How To Keep Your Dog Calm For Nail Trims
Published on 3 May 2021
Nail care is an important part of caring for your dog. It should be an easy and stress free experience for you both. Unfortunately, for many this aspect of pet care is the opposite experience, and is a source of anxiety.
What we want to do is help your dog be calm when their paws and nails are being handled, and eventually be that they are actually happy to have their nails trimmed.
It’s important that you don’t push them when they are telling you they are stressed – using extreme restraint whilst they are struggling, only further reinforces that yes, they were right to hate having their nails trimmed!
Tips for stress free nail trimming:
- Ensure your dog is happy for you to hold their paw – without the clippers – and reward them with a yummy treat. When your pup is happy with this, then progress.
- Show your dog the clippers, and give a yummy treat. If they are relaxed when they see them, you can start to progress.
- Touch the clippers lightly to the paw and give a yummy treat at the time the clippers touch the paw. When your pup is happy with this, then progress.
- Touching the clippers to each nail, and give a yummy treat. When your pup is happy with this then progress.
- Trim a single nail, and treat!
- Do more nails if it’s going well, each time a treat for each nail. Monitor your dogs reaction carefully – it’s better to only do one or two nails and finish on a positive note where they had a great experience, rather than allow them to become anxious or fearful. Then start again with the other nails a bit later.

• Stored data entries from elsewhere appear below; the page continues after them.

(** * pymhihvac: the session client of the MHI HVAC local API (api.py)

    A shallow embedding of [api.py]: the exception classes, the
    [reauth_retry] decorator, the [MHIHVACLocalAPI] client with its
    transport session, and the three operations that talk to the device
    (login, read state, send command).

    Python coroutines are modelled as computations in a state-and-exception
    monad: [await] is sequencing, [raise] is the exceptional outcome, and
    [try ... except] is [try_except].  The event loop, wall-clock time and
    cancellation are outside the model: a timeout appears only as one of the
    ways the transport may fail. *)

From Stdlib Require Import ZArith String Ascii DecimalString.
From stdpp Require Import base option list gmap strings.

Local Open Scope Z_scope.
Local Open Scope string_scope.

(** ** Exceptions *)

(** The five exception classes of the module, and [OtherException] for any
    class defined elsewhere (builtins, aiohttp, json), named by its class
    name.  All five derive directly from [Exception], so an [except] clause
    for one of them catches exactly that class. *)
Inductive exn_class : Type :=
  | LoginFailedException
  | NoSessionCookieException
  | ApiCallFailedException
  | SessionExpiredException
  | SessionNotInitializedException
  | OtherException (name : string).

#[global] Instance exn_class_eq_dec : EqDecision exn_class.
Proof. solve_decision. Defined.

(** An exception instance: its class, its positional arguments ([e.args])
    and its explicit cause ([raise ... from e] sets [__cause__]). *)
#[warnings="-register-all"]
Inductive exn : Type :=
  | Exn (cls : exn_class) (args : list string) (cause : option exn).

Definition exn_cls (e : exn) : exn_class := let 'Exn c _ _ := e in c.
Definition exn_args (e : exn) : list string := let 'Exn _ a _ := e in a.
Definition exn_cause (e : exn) : option exn := let 'Exn _ _ c := e in c.

(** [isinstance(e, SessionExpiredException)]. *)
Definition is_session_expired (e : exn) : bool :=
  bool_decide (exn_cls e = SessionExpiredException).

(** Classes from outside the module that the source names or provokes. *)
Definition ClientError : exn_class := OtherException "aiohttp.ClientError".
Definition TimeoutError : exn_class := OtherException "TimeoutError".
Definition JSONDecodeError : exn_class := OtherException "json.JSONDecodeError".
Definition IndexError : exn_class := OtherException "IndexError".
Definition KeyError : exn_class := OtherException "KeyError".
Definition TypeError : exn_class := OtherException "TypeError".
Definition AttributeError : exn_class := OtherException "AttributeError".
Definition RuntimeError : exn_class := OtherException "RuntimeError".

(** [f"{n}"] for an [int]. *)
Definition fmt_int (n : Z) : string := NilZero.string_of_int (Z.to_int n).

(** ** The monad of coroutines: state and exceptions *)

Inductive outcome (T : Type) : Type :=
  | Returns (v : T)
  | Raises (e : exn).
Arguments Returns {T} v.
Arguments Raises {T} e.

Definition M (St T : Type) : Type := St -> outcome T * St.

Definition ret {St T} (v : T) : M St T := fun s => (Returns v, s).
Definition raise {St T} (e : exn) : M St T := fun s => (Raises e, s).
Definition bind {St A B} (m : M St A) (k : A -> M St B) : M St B :=
  fun s =>
    match m s with
    | (Returns a, s') => k a s'
    | (Raises e, s') => (Raises e, s')
    end.
Definition get {St} : M St St := fun s => (Returns s, s).
Definition modify {St} (f : St -> St) : M St unit := fun s => (Returns tt, f s).

(** [try: body except <classes matched by catches> as e: handler e]. *)
Definition try_except {St T} (body : M St T) (catches : exn -> bool)
    (handler : exn -> M St T) : M St T :=
  fun s =>
    match body s with
    | (Returns v, s') => (Returns v, s')
    | (Raises e, s') => if catches e then handler e s' else (Raises e, s')
    end.

Declare Scope coro_scope.
Delimit Scope coro_scope with coro.
Notation "'let*' x := m 'in' k" := (bind m (fun x => k))
  (at level 10, x name, m at level 100, k at level 200) : coro_scope.
Notation "m ;; k" := (bind m (fun _ => k))
  (at level 100, right associativity) : coro_scope.
Local Open Scope coro_scope.

(** [range(n)], for a Python [int] n: empty when n <= 0. *)
Definition py_range (n : Z) : list Z := Z.of_nat <$> seq 0 (Z.to_nat n).

(** ** The retry coordinator: [reauth_retry] (api.py, lines 51-79) *)

Section reauth_retry.
(** The decorator touches [self] in two ways only: it calls
    [self._async_login()] and it assigns [self._session_cookie].  It is
    modelled over any state that offers the two. *)
Context {St : Type}.
Variable _async_login : M St string.
Variable set_session_cookie : string -> St -> St.

Definition max_retries_message (max_retries : Z) : string :=
  "Max re-authentication attempts (" ++ fmt_int max_retries ++ ") reached.".

Section wrapper.
Context {T : Type}.
Variable max_retries : Z.
Variable func : M St T.

(** The handler of [except SessionExpiredException as e], in the
    iteration whose loop variable is [attempt]; [continue_loop] is the
    rest of the [for] loop. *)
Definition on_session_expired (attempt : Z) (continue_loop : M St T)
    (e : exn) : M St T :=
  if bool_decide (attempt < max_retries) then
    let* cookie := _async_login in
    modify (set_session_cookie cookie) ;;
    continue_loop
  else
    raise (Exn ApiCallFailedException
               [max_retries_message max_retries] (Some e)).

(** [for attempt in attempts: try: return await func(...) except ...],
    followed by the [raise] after the loop (line 73). *)
Fixpoint wrapper_loop (attempts : list Z) : M St T :=
  match attempts with
  | [] =>
      raise (Exn ApiCallFailedException
                 [max_retries_message max_retries] None)
  | attempt :: rest =>
      try_except func is_session_expired
        (on_session_expired attempt (wrapper_loop rest))
  end.

Definition wrapper : M St T := wrapper_loop (py_range (max_retries + 1)).
End wrapper.

(** [reauth_retry(max_retries)(func)]. *)
Definition reauth_retry {T} (max_retries : Z) (func : M St T) : M St T :=
  wrapper max_retries func.
End reauth_retry.

(** ** Python values and strings *)

(** The values [json.loads] produces and [json.dumps] accepts.  A [dict]
    with [str] keys is a finite map; Python compares dicts without regard
    to insertion order, and so does equality of [gmap].  A [float] is
    carried by its literal: no operation of the module looks inside one. *)
#[warnings="-register-all"]
Inductive pyval : Type :=
  | PyNone
  | PyBool (b : bool)
  | PyInt (n : Z)
  | PyFloat (literal : string)
  | PyStr (s : string)
  | PyList (l : list pyval)
  | PyDict (d : gmap string pyval).

(** [type(v).__name__]. *)
Definition type_name (v : pyval) : string :=
  match v with
  | PyNone => "NoneType"
  | PyBool _ => "bool"
  | PyInt _ => "int"
  | PyFloat _ => "float"
  | PyStr _ => "str"
  | PyList _ => "list"
  | PyDict _ => "dict"
  end.

(** [isinstance(v, dict)]. *)
Definition is_dict (v : pyval) : bool :=
  match v with PyDict _ => true | _ => false end.

(** [v == s] for a [str] literal [s]: among the values above only an equal
    [str] compares equal to a [str]. *)
Definition py_eq_str (v : pyval) (s : string) : bool :=
  match v with PyStr t => bool_decide (t = s) | _ => false end.

(** [v.get(key, default)]: only a [dict] has the method. *)
Definition py_get {St} (v : pyval) (key : string) (default : pyval)
    : M St pyval :=
  match v with
  | PyDict d => ret (from_option id default (d !! key))
  | _ =>
      raise (Exn AttributeError
               ["'" ++ type_name v ++ "' object has no attribute 'get'"] None)
  end.

(** [v[0]].  A [dict] from JSON has [str] keys only, so the [int] key 0 is
    never found. *)
Definition py_getitem_0 {St} (v : pyval) : M St pyval :=
  match v with
  | PyList l =>
      match l !! 0%nat with
      | Some x => ret x
      | None => raise (Exn IndexError ["list index out of range"] None)
      end
  | PyStr s =>
      match s with
      | String a _ => ret (PyStr (String a ""))
      | "" => raise (Exn IndexError ["string index out of range"] None)
      end
  | PyDict _ => raise (Exn KeyError ["0"] None)
  | _ =>
      raise (Exn TypeError
               ["'" ++ type_name v ++ "' object is not subscriptable"] None)
  end.

(** A [string] stands for a Python [str] whose code points are below 256,
    one character each.  [c.isspace()] on that range. *)
Definition py_isspace (c : ascii) : bool :=
  let n := N_of_ascii c in
  ((9 <=? n) && (n <=? 13) || (28 <=? n) && (n <=? 32)
   || (n =? 133) || (n =? 160))%N.

Fixpoint py_lstrip (s : string) : string :=
  match s with
  | "" => ""
  | String c s' => if py_isspace c then py_lstrip s' else s
  end.

(** [s.strip()]. *)
Definition py_strip (s : string) : string :=
  String.rev (py_lstrip (String.rev (py_lstrip s))).

(** Every character of [s] is white space; the empty string included. *)
Fixpoint whitespace_only (s : string) : bool :=
  match s with
  | "" => true
  | String c s' => py_isspace c && whitespace_only s'
  end.

(** Truth value of a [str]. *)
Definition str_truthy (s : string) : bool :=
  match s with "" => false | _ => true end.

(** Truth value of a [str | None]. *)
Definition opt_str_truthy (o : option string) : bool :=
  match o with Some s => str_truthy s | None => false end.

The hardest part of this approach is making sure you don’t progress too quickly and that you go at a pace that is ideal for your dog.
In extreme cases of nail trim anxiety in dogs, your Vet may need to administer sedation or even anaesthesia to facilitate the trim. As the nails are growing out again you can get started on training your dog to be calm for their nail trims as above.
Every dog is different, and what works for one may not work for an other – please speak to your Vet to work out the best plan for your pet.